- Directed by: Wolfgang Liebeneiner
- Written by: Avery Hopwood (play); Jacob Geis; Hans Albin; Heinz Rühmann;
- Produced by: Herbert Engelsing; Otto Ernst Lubitz;
- Starring: Heinz Rühmann; Leny Marenbach; Hans Söhnker; Heli Finkenzeller;
- Cinematography: Werner Bohne
- Edited by: Gustav Lohse
- Music by: Hans Sommer
- Production company: Imagoton
- Distributed by: Tobis Film
- Release date: 13 October 1937;
- Running time: 95 minutes
- Country: Germany
- Language: German

= The Model Husband (1937 film) =

1937 film

The Model Husband (Der Mustergatte) is a 1937 German comedy film directed by Wolfgang Liebeneiner and starring Heinz Rühmann, Leny Marenbach, and Hans Söhnker. It is based on a 1915 American play Fair and Warmer by Avery Hopwood. It was shot at the Johannisthal Studios in Berlin. The film's sets were designed by the art directors Otto Gülstorff and Hans Minzloff. The film was screened at the Venice Film Festival where it won an award. In the 1950s, it was remade twice: a 1956 West German film The Model Husband and a 1959 Swiss The Model Husband. The film was censored for youth by the Nazis.

== Synopsis ==
A London banker makes a business trip to Venice where he falls in love with a woman who thinks her boyfriend is cheating. They get married.

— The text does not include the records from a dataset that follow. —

(* ===== verification/Protocol.v ===== *)
(** * The handler of messages

    Models [p2p/src/protocol.rs] and [Message] of [p2p/src/conn.rs]: what a node does with each message of a connected peer,
    through its adapter, and what it answers.

    The handler works on the world and on the bytes still to come from the peer; a message that is cut short or cannot be
    read leaves them as they are, since the connection is closed then.  The time, the random nonce of a compact block and the
    moment another thread stops the connection are arguments; a file is its contents, and writing to it succeeds. *)

From Stdlib Require Import ZArith Lia List Bool.
From stdpp Require Import base numbers list option gmap.
From S2P Require Import Prelude Bytes Consensus Ser Transaction TxBody Committed Verifier PowTypes Block CompactBlock Pow ChainTypes PeerTypes P2pMsg Handshake Adapter Peer.

(** The world and the stream *)
Record Session (W : Type) := mkSession { world : W; incoming : bytes }.
Arguments mkSession {W}.
Arguments world {W}.
Arguments incoming {W}.

Section Protocol.
  Context {DG : Digest} (ct : ChainTypes) {SS : SecpSizes} {CH : Chrono} {SH : SipHasher}.
  Context {L LM W : Type} `{!LruCache L} `{!PeerCell L LM W} (adapter : NetAdapter W).
  (** The clone of [PeerInfo] of the handler, the clock in milliseconds, the nonce, and whether the connection is stopped once
      so much of an archive is there *)
  Variables (me : PeerInfo) (now : Z) (nonce : Z) (stop_at : Z -> bool).
  #[local] Abbreviation M := (vm (Session W) P2pError).

(** Calls of the adapter, with and without an error *)
Definition call {A} (f : vm W ErrorKind A) : M A := fun s =>
  let '(r, w) := f (world s) in (map_err PChain r, mkSession w (incoming s)).
Definition ask {A} (f : W -> A * W) : M A := fun s => let '(a, w) := f (world s) in (Ok a, mkSession w (incoming s)).
Definition tell (f : W -> W) : M unit := fun s => (Ok tt, mkSession (f (world s)) (incoming s)).
(** The clone shares the live part with the peer. *)
Definition peer_info : M PeerInfo := fun s =>
  (Ok (mkPeerInfo (peer_capabilities me) (user_agent me) (peer_version me) (peer_addr me) (direction me) (live_info (info (cell (world s))))), s).

(** [Message::body], [streaming_read] *)
Definition msg_body {A} (rd : BinReader -> res Error (A * BinReader)) (h : MsgHeader) : M A := fun s =>
  match read_body rd h (peer_version me) (incoming s) with
  | Ok (a, rest) => (Ok a, mkSession (world s) rest)
  | Err e => (Err e, s)
  | Panic => (Panic, s)
  end.
Definition streaming_read {A} (rd : StreamingReader -> res Error (A * StreamingReader)) : M (A * Z) := fun s =>
  match read_item rd (peer_version me) (incoming s) with
  | Ok (a, n, rest) => (Ok (a, n), mkSession (world s) rest)
  | Err e => (Err e, s)
  | Panic => (Panic, s)
  end.
(** One [read_exact] of the stream, the loop of [Message::copy_attachment] and the function itself; the fuel counts chunks *)
Definition read_chunk (n : Z) : M bytes := fun s =>
  match stream_exact n (incoming s) with
  | Ok (b, rest) => (Ok b, mkSession (world s) rest)
  | Err e => (Err e, s)
  | Panic => (Panic, s)
  end.
Fixpoint copy_loop (fuel : nat) (len written : Z) : M bytes :=
  if written <? len then
    match fuel with
    | O => vlift Panic
    | S fuel =>
      let read_len := Z.min 8000 (len - written) in
      let@ buf := read_chunk read_len in
      let@ more := copy_loop fuel len (written + read_len) in
      vret (buf ++ more)
    end
  else vret [].
Definition copy_attachment (len : Z) : M bytes := copy_loop (Z.to_nat (len / 8000 + 1)) len 0.

(** [check_protocol_version] *)
Definition check_protocol_version : M unit :=
  let@ height := call (total_height adapter) in
  if (support_token_height ct <=? height) && (peer_version me <? 2) then vlift (Err LowProtocolVersion) else vret tt.

(** The answer to a message, at the version of the peer *)
Definition reply {A} (wr : Writeable A) (t : MsgType) (m : A) : M (option Msg) := vret (Some (@msg_new _ wr ct t m (peer_version me))).

(** A chunk of headers, and the bytes it took *)
Fixpoint read_headers (n : nat) : M (list BlockHeader * Z) :=
  match n with
  | O => vret ([], 0)
  | S n =>
    let@ hb := streaming_read (untrusted_header_read ct (now / 1000)) in
    let@ rest := read_headers n in
    vret (hb.1 :: rest.1, (hb.2 + rest.2)%u64)
  end.
(** The chunks of at most 32 headers; the fuel is the number of headers *)
Fixpoint headers_loop (fuel count : nat) (total : Z) : M Z :=
  match count with
  | O => vret total
  | _ =>
    match fuel with
    | O => vlift Panic
    | S fuel =>
      let n := Nat.min 32 count in
      let@ hs := read_headers n in
      let@ i := peer_info in
      let@ _ := call (headers_received adapter hs.1 i) in
      headers_loop fuel (count - n) (total + hs.2)%u64
    end
  end.
Definition consume_headers (h : MsgHeader) : M (option Msg) :=
  let@ c := streaming_read read_u16 in
  let@ total_bytes_read := headers_loop (Z.to_nat c.1) (Z.to_nat c.1) c.2 in
  if negb (total_bytes_read =? msg_len h) then vlift (Err MsgLen) else vret None.

(** [save_txhashset_to_file]; the fuel counts the requests of at most 48000 bytes *)
Fixpoint download_loop (fuel : nat) (start total downloaded : Z) : M bytes :=
  let request_size := Z.min 48000 (total - downloaded) in
  if 0 <? request_size then
    match fuel with
    | O => vlift Panic
    | S fuel =>
      let@ part := copy_attachment request_size in
      let downloaded := downloaded + request_size in
      let@ _ := ask (txhashset_download_update adapter start downloaded total) in
      let@ _ := tell (on_cell (inc_quiet_received now request_size)) in
      if stop_at downloaded then vlift (Err ConnectionClose)
      else
        let@ more := download_loop fuel start total downloaded in
        vret (part ++ more)
    end
  else vret [].
Definition save_txhashset (total : Z) : M bytes := download_loop (Z.to_nat (total / 48000 + 1)) now total 0.

Definition consume_archive (h : MsgHeader) : M (option Msg) :=
  let@ sm_arch := msg_body txhashset_archive_read h in
  let@ ready := ask (txhashset_receive_ready adapter) in
  if negb ready then vlift (Err BadMessage)
  else
    let@ requested := (fun s => (Ok (state_sync_requested (cell (world s))), s)) in
    if negb requested then vlift (Err BadMessage)
    else
      let@ _ := tell (on_cell (set_sync_requested false)) in
      let@ _ := ask (txhashset_download_update adapter now 0 (archive_bytes sm_arch)) in
      let@ tmp_zip := save_txhashset (archive_bytes sm_arch) in
      let@ i := peer_info in
      let@ _ := call (txhashset_write adapter (archive_hash sm_arch) tmp_zip i) in
      vret None.

Definition consume_txhashset_request (h : MsgHeader) : M (option Msg) :=
  let@ _ := msg_body txhashset_request_read h in
  let@ txhashset_header := call (txhashset_archive_header adapter) in
  let txhashset_header_hash := header_hash ct txhashset_header in
  let@ txhashset := ask (txhashset_read adapter txhashset_header_hash) in
  match txhashset with
  | Some t =>
    let resp := msg_new ct TTxHashSetArchive
      (mkTxHashSetArchive txhashset_header_hash (bh_height txhashset_header) (Z.of_nat (length (reader t)))) (peer_version me) in
    vret (Some (add_attachment resp (reader t)))
  | None => vret None
  end.

(** The branches of [Protocol::consume] *)
Definition dispatch (h : MsgHeader) : M (option Msg) :=
  let@ i := peer_info in
  match msg_type h with
  | TPing =>
    let@ ping := msg_body ping_read h in
    let@ _ := tell (peer_difficulty adapter (peer_addr me) (ping_difficulty ping) (ping_height ping)) in
    let@ d := call (total_difficulty adapter) in
    let@ height := call (total_height adapter) in
    reply _ TPong (mkPong d height)
  | TPong =>
    let@ pong := msg_body pong_read h in
    let@ _ := tell (peer_difficulty adapter (peer_addr me) (pong_difficulty pong) (pong_height pong)) in
    vret None
  | TBanReason => let@ _ := msg_body ban_reason_read h in vret None
  | TTransactionKernel =>
    let@ kh := msg_body hash_read h in
    let@ _ := call (tx_kernel_received adapter kh i) in
    vret None
  | TGetTransaction =>
    let@ kh := msg_body hash_read h in
    let@ tx := ask (get_transaction adapter kh) in
    match tx with Some tx => reply _ TTransaction tx | None => vret None end
  | TTransaction =>
    let@ tx := msg_body (tx_read ct) h in
    let@ _ := call (transaction_received adapter tx false) in
    vret None
  | TStemTransaction =>
    let@ tx := msg_body (tx_read ct) h in
    let@ _ := call (transaction_received adapter tx true) in
    vret None
  | TGetBlock =>
    let@ bh := msg_body hash_read h in
    let@ bo := ask (get_block adapter bh) in
    match bo with Some b => reply (write_block ct) TBlock b | None => vret None end
  | TBlock =>
    let@ b := msg_body (untrusted_block_read ct (now / 1000)) h in
    let@ _ := call (block_received adapter b i OPT_NONE) in
    vret None
  | TGetCompactBlock =>
    let@ bh := msg_body hash_read h in
    let@ bo := ask (get_block adapter bh) in
    match bo with
    | Some b =>
      let@ cb := vlift (map_err (fun _ => PInternal) (compact_of_block ct nonce b)) in
      reply (write_compact_block ct) TCompactBlock cb
    | None => vret None
    end
  | TCompactBlock =>
    let@ b := msg_body (untrusted_compact_read ct (now / 1000)) h in
    let@ _ := call (compact_block_received adapter b i) in
    vret None
  | TGetHeaders =>
    let@ loc := msg_body locator_read h in
    let@ headers := call (locate_headers adapter (locator_hashes loc)) in
    reply (write_headers ct) THeaders (mkHeaders headers)
  | THeader =>
    let@ header := msg_body (untrusted_header_read ct (now / 1000)) h in
    let@ _ := call (header_received adapter header i) in
    vret None
  | THeaders => consume_headers h
  | TGetPeerAddrs =>
    let@ get_peers := msg_body get_peer_addrs_read h in
    let@ peers := ask (find_peer_addrs adapter (get_capabilities get_peers)) in
    reply _ TPeerAddrs (mkPeerAddrs peers)
  | TPeerAddrs =>
    let@ peer_addrs := msg_body peer_addrs_read h in
    let@ _ := tell (peer_addrs_received adapter (addrs_peers peer_addrs)) in
    vret None
  | TTxHashSetRequest => consume_txhashset_request h
  | TTxHashSetArchive => consume_archive h
  | TError | THand | TShake => vret None
  end.

(** [Protocol::consume] *)
Definition consume (h : MsgHeader) : M (option Msg) :=
  let@ banned := ask (adapter_is_banned adapter (peer_addr me)) in
  if banned then vret None
  else
    let@ _ := check_protocol_version in
    dispatch h.
End Protocol.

Two years have passed and she is bored because he is indeed a "model husband" who never looks at other women and who other women show no interest in. Apparently she wished for a model husband but unconsciously desired a Don Juan. Once he understands, he acts like one (a little) and she falls in love with him all over again.

== Bibliography ==
- "The Concise Cinegraph: Encyclopaedia of German Cinema" (2009)
- Hake, Sabine (2001). "Popular Cinema of the Third Reich"
- Klaus, Ulrich J. Deutsche Tonfilme: Jahrgang 1937. Klaus-Archiv, 1988.